(MATERIAL SHOWN)
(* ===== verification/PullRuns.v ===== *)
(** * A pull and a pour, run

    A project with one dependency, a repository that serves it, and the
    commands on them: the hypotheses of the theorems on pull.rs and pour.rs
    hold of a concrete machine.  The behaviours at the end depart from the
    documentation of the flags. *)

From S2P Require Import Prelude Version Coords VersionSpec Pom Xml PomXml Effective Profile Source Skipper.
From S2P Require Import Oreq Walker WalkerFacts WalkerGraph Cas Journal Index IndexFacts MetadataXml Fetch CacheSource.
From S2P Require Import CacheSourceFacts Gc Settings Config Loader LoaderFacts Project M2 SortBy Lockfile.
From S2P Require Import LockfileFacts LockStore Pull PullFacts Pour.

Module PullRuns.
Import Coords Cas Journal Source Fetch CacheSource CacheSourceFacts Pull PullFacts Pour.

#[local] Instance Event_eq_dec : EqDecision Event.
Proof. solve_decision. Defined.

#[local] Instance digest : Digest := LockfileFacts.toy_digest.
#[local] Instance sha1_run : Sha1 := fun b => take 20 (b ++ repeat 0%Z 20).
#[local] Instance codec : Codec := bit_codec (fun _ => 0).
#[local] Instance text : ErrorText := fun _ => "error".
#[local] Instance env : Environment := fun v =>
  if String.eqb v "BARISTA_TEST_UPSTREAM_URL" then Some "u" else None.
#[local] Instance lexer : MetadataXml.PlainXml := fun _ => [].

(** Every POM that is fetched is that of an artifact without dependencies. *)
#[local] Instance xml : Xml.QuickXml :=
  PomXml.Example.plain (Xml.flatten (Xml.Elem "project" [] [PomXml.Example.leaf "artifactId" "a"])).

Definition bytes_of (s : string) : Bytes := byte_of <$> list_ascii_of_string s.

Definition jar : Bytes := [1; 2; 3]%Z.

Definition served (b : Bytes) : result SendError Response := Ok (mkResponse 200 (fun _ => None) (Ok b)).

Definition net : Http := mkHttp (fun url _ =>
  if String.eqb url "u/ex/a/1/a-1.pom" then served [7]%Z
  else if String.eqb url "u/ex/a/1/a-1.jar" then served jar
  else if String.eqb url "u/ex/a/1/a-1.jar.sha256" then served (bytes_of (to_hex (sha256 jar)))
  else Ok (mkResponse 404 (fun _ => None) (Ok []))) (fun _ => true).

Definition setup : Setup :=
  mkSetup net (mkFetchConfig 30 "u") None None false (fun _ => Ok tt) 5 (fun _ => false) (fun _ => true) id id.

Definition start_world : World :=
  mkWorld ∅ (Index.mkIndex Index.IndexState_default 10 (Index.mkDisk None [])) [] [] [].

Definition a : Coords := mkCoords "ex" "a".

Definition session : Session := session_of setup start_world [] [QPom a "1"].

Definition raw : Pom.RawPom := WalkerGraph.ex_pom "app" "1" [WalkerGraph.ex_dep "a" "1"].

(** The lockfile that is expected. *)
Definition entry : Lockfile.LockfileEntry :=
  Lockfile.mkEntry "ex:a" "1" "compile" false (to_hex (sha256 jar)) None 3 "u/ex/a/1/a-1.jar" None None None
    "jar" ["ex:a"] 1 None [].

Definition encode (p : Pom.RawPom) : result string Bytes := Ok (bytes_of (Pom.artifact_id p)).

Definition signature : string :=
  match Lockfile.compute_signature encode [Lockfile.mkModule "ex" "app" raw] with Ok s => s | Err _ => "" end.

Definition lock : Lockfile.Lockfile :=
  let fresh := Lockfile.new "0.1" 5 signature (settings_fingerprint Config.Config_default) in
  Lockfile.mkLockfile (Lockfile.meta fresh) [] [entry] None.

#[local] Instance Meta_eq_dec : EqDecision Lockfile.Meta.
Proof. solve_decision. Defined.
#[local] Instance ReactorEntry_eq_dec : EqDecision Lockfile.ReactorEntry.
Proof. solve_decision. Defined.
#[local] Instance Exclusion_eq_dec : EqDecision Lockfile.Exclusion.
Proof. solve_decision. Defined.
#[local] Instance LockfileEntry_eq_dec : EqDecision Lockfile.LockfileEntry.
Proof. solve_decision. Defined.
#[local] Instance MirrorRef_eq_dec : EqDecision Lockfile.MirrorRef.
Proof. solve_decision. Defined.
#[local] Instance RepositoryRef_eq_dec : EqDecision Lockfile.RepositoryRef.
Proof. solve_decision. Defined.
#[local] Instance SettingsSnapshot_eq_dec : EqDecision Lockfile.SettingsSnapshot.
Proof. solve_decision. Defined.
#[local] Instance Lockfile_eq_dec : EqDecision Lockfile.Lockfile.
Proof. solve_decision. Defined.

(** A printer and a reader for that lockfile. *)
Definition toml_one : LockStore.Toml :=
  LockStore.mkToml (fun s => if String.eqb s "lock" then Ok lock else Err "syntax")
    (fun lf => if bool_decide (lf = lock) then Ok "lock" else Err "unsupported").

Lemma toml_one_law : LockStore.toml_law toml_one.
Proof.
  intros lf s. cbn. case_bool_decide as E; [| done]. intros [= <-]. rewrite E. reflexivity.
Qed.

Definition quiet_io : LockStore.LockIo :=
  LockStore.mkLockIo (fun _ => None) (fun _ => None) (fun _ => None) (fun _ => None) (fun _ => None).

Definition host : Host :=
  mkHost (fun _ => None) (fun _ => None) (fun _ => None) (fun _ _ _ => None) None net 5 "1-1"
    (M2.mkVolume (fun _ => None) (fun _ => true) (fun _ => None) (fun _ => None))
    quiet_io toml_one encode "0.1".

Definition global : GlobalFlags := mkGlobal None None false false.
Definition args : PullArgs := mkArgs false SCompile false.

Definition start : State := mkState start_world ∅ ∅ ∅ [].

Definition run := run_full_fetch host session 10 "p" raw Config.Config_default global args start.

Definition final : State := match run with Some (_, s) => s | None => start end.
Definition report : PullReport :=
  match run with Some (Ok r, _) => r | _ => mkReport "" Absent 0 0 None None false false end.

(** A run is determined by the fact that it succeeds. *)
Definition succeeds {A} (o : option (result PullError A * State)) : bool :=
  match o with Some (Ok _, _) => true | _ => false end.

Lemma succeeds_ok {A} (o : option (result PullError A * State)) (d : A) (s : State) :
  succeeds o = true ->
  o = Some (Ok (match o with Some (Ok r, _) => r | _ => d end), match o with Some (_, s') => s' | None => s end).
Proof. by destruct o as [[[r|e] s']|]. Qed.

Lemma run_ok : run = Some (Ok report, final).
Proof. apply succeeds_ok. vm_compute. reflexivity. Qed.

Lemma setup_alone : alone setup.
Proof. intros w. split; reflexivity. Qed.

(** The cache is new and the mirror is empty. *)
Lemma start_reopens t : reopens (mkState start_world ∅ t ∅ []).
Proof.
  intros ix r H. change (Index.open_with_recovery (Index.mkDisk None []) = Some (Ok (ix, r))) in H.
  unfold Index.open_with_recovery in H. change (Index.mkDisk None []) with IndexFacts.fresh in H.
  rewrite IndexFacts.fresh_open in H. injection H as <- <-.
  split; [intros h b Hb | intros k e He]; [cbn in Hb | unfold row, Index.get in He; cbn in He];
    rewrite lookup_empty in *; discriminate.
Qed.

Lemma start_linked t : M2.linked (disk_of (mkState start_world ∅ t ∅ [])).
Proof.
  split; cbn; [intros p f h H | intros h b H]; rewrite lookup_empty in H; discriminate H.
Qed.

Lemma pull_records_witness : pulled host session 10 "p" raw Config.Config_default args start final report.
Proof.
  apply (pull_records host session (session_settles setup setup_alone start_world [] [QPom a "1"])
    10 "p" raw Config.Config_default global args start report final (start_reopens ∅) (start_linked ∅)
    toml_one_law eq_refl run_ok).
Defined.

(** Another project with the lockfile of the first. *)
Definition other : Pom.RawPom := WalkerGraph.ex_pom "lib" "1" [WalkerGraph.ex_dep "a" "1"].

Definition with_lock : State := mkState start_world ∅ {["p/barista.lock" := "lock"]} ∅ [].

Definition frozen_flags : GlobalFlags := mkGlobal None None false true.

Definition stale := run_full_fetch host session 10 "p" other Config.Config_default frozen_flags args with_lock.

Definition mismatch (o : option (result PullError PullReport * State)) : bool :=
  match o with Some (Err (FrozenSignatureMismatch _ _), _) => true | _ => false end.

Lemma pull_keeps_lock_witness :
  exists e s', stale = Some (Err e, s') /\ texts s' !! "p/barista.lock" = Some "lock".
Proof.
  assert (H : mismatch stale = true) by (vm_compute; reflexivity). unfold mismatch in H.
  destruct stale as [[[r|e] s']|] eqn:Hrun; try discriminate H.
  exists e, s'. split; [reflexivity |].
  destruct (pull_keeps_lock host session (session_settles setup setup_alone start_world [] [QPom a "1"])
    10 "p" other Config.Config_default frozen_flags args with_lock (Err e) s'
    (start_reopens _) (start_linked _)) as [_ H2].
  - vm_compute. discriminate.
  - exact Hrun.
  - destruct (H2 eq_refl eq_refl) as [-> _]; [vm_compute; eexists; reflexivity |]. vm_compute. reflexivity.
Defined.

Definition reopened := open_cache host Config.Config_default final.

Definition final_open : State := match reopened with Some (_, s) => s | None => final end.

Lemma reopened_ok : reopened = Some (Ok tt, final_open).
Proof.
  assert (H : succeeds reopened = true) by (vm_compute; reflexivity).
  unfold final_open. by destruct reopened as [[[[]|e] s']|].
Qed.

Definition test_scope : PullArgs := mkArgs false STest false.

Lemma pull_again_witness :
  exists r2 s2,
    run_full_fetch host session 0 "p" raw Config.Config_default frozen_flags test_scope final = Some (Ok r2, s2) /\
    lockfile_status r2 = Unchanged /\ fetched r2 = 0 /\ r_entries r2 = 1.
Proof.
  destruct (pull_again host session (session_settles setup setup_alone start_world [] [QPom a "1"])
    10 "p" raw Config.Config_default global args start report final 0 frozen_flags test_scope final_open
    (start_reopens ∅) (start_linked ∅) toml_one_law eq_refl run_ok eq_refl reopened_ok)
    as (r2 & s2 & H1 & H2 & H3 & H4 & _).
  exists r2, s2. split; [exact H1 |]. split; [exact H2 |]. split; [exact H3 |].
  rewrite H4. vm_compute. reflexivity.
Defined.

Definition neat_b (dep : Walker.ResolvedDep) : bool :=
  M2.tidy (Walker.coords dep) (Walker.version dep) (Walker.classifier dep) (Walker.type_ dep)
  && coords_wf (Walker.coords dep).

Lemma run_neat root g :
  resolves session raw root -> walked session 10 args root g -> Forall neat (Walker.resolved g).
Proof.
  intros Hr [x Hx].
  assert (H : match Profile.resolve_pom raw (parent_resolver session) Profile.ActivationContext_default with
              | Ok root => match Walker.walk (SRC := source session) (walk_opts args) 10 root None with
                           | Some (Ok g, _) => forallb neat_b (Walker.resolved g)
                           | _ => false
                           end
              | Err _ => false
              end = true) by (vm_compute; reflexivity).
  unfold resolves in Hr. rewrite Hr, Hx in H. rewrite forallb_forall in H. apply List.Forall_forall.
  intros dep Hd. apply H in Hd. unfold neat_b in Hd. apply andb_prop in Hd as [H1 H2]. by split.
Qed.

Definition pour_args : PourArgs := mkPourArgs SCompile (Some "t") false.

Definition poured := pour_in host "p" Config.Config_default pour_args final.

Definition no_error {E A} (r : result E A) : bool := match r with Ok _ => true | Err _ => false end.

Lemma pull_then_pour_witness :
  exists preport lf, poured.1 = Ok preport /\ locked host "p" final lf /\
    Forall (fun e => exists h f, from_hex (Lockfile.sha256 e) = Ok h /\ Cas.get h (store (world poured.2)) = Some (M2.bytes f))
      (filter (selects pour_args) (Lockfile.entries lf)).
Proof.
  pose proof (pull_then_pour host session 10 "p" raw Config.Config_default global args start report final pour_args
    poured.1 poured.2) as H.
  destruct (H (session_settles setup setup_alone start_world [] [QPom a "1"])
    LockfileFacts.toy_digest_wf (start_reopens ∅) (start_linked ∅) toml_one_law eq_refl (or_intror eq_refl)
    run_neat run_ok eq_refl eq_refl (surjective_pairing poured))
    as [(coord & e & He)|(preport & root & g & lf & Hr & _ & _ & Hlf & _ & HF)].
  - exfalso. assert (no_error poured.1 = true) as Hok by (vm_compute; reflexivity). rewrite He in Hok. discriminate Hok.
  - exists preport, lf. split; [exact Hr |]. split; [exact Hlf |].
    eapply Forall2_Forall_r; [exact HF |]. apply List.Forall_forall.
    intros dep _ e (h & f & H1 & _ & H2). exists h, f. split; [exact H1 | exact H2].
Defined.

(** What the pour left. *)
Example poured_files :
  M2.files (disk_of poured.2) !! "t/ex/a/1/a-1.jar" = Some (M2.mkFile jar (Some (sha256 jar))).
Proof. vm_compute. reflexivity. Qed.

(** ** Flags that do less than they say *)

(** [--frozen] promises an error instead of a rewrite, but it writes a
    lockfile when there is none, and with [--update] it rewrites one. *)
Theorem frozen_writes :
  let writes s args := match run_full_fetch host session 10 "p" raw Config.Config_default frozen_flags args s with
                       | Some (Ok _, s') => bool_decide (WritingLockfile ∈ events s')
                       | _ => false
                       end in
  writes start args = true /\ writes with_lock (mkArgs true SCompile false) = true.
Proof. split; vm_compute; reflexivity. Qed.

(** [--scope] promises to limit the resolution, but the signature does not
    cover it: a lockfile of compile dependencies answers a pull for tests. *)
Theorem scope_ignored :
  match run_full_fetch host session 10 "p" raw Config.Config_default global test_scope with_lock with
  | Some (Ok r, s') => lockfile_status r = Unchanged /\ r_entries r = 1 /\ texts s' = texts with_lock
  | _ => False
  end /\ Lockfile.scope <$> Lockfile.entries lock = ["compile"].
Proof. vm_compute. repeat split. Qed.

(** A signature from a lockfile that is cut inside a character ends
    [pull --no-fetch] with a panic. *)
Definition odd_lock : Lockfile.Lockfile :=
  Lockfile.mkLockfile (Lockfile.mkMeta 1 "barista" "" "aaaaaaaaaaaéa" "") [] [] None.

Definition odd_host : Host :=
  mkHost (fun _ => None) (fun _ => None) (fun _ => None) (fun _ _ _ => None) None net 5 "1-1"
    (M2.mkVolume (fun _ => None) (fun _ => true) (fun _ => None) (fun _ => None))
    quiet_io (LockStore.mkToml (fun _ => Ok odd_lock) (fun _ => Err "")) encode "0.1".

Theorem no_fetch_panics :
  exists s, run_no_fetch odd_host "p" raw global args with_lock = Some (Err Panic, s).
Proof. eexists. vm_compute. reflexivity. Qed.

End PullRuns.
(End MATERIAL SHOWN)
## TASK DESCRIPTION:
Please reply with an exact copy of the lines above, starting at the first and ending at the line that holds "commands on them: the".

## RESULT FOR THIS EXERCISE:
(* ===== verification/PullRuns.v ===== *)
(** * A pull and a pour, run

    A project with one dependency, a repository that serves it, and the
    commands on them: the hypotheses of the theorems on pull.rs and pour.rs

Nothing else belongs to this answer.